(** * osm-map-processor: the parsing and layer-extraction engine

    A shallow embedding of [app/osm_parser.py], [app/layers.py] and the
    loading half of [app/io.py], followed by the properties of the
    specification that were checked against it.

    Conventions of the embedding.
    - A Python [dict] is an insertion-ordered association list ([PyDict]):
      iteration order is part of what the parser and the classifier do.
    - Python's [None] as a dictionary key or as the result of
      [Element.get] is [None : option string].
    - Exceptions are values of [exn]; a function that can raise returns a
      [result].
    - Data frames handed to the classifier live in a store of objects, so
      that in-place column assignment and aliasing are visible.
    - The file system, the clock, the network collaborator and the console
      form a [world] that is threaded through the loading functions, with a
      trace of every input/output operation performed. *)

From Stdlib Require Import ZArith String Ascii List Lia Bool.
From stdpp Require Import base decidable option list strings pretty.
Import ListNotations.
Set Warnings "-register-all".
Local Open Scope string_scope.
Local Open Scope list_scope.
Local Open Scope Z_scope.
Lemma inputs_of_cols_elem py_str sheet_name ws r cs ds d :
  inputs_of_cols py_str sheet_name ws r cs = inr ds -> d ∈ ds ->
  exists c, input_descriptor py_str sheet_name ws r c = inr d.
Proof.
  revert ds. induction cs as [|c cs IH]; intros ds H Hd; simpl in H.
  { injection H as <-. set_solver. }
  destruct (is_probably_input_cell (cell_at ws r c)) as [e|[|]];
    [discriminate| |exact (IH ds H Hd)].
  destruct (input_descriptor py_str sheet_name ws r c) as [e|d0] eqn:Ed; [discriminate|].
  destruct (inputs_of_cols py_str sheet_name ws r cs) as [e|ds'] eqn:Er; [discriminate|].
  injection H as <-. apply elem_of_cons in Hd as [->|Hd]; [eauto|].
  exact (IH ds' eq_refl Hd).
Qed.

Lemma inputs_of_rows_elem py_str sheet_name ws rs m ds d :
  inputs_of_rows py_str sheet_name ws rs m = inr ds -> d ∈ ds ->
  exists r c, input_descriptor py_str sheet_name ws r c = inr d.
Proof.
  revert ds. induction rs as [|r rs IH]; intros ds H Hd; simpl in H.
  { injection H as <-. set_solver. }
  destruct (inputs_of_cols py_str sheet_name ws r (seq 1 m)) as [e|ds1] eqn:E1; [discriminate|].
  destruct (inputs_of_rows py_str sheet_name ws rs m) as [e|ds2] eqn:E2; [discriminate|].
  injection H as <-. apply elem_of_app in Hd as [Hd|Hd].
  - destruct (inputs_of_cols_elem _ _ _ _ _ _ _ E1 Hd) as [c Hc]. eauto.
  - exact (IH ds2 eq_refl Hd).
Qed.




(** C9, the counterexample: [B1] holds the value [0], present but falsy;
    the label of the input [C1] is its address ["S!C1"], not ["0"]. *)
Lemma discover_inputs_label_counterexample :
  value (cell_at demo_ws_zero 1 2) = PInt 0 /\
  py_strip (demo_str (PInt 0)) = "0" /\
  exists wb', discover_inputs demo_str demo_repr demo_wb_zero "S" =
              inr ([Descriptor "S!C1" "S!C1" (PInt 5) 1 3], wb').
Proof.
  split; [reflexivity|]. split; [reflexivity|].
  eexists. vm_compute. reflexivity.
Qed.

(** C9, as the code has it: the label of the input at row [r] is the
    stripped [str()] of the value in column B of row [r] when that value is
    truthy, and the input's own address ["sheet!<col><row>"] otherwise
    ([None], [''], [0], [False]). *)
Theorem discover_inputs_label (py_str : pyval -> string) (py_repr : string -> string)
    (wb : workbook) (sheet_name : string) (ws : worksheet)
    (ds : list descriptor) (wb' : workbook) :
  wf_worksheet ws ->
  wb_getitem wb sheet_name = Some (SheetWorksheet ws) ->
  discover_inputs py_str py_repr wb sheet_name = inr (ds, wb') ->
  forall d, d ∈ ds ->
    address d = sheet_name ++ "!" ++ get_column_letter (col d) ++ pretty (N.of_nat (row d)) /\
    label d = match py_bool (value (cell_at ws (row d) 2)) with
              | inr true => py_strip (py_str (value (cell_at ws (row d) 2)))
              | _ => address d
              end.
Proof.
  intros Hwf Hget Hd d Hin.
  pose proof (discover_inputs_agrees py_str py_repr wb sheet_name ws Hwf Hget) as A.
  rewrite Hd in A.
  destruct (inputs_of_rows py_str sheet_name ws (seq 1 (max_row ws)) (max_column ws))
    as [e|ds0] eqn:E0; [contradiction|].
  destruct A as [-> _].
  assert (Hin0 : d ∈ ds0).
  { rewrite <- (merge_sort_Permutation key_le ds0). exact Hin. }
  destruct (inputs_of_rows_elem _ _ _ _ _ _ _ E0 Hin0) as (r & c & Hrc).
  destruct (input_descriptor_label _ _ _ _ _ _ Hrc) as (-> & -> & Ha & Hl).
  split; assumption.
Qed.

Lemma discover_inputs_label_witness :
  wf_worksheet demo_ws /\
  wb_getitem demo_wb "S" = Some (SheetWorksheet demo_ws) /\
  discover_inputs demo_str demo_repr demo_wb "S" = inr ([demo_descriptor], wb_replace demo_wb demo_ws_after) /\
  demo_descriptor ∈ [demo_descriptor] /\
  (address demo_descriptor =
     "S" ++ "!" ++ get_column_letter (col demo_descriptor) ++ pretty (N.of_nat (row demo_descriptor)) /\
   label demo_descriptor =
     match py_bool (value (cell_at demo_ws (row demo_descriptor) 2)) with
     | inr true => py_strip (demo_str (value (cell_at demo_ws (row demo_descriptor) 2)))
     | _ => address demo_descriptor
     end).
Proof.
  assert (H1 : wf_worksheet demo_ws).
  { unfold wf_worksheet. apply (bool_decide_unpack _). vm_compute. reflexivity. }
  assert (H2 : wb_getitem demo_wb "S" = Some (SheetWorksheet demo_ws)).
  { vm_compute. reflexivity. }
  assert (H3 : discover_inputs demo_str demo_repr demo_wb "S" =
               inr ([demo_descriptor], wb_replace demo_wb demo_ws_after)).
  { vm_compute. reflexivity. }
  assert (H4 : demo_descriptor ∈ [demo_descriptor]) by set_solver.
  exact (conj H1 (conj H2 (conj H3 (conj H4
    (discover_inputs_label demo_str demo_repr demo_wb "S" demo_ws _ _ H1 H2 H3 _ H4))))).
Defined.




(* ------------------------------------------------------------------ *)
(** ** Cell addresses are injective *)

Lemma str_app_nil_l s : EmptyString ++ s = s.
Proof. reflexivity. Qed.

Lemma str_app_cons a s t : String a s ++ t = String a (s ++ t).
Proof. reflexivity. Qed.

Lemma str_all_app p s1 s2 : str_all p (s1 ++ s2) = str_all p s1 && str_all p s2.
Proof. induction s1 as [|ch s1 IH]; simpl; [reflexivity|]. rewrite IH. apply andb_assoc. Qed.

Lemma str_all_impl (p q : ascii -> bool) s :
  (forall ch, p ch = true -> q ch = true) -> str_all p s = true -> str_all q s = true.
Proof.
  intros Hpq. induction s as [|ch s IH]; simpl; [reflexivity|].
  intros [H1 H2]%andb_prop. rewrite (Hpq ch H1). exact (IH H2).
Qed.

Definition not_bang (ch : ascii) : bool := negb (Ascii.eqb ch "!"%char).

__Problem statement__. Scan the entries above for the word "revert" and collect each line holding it.

__Completed task__.
  revert ds. induction cs as [|c cs IH]; intros ds H Hd; simpl in H.
  revert ds. induction rs as [|r rs IH]; intros ds H Hd; simpl in H.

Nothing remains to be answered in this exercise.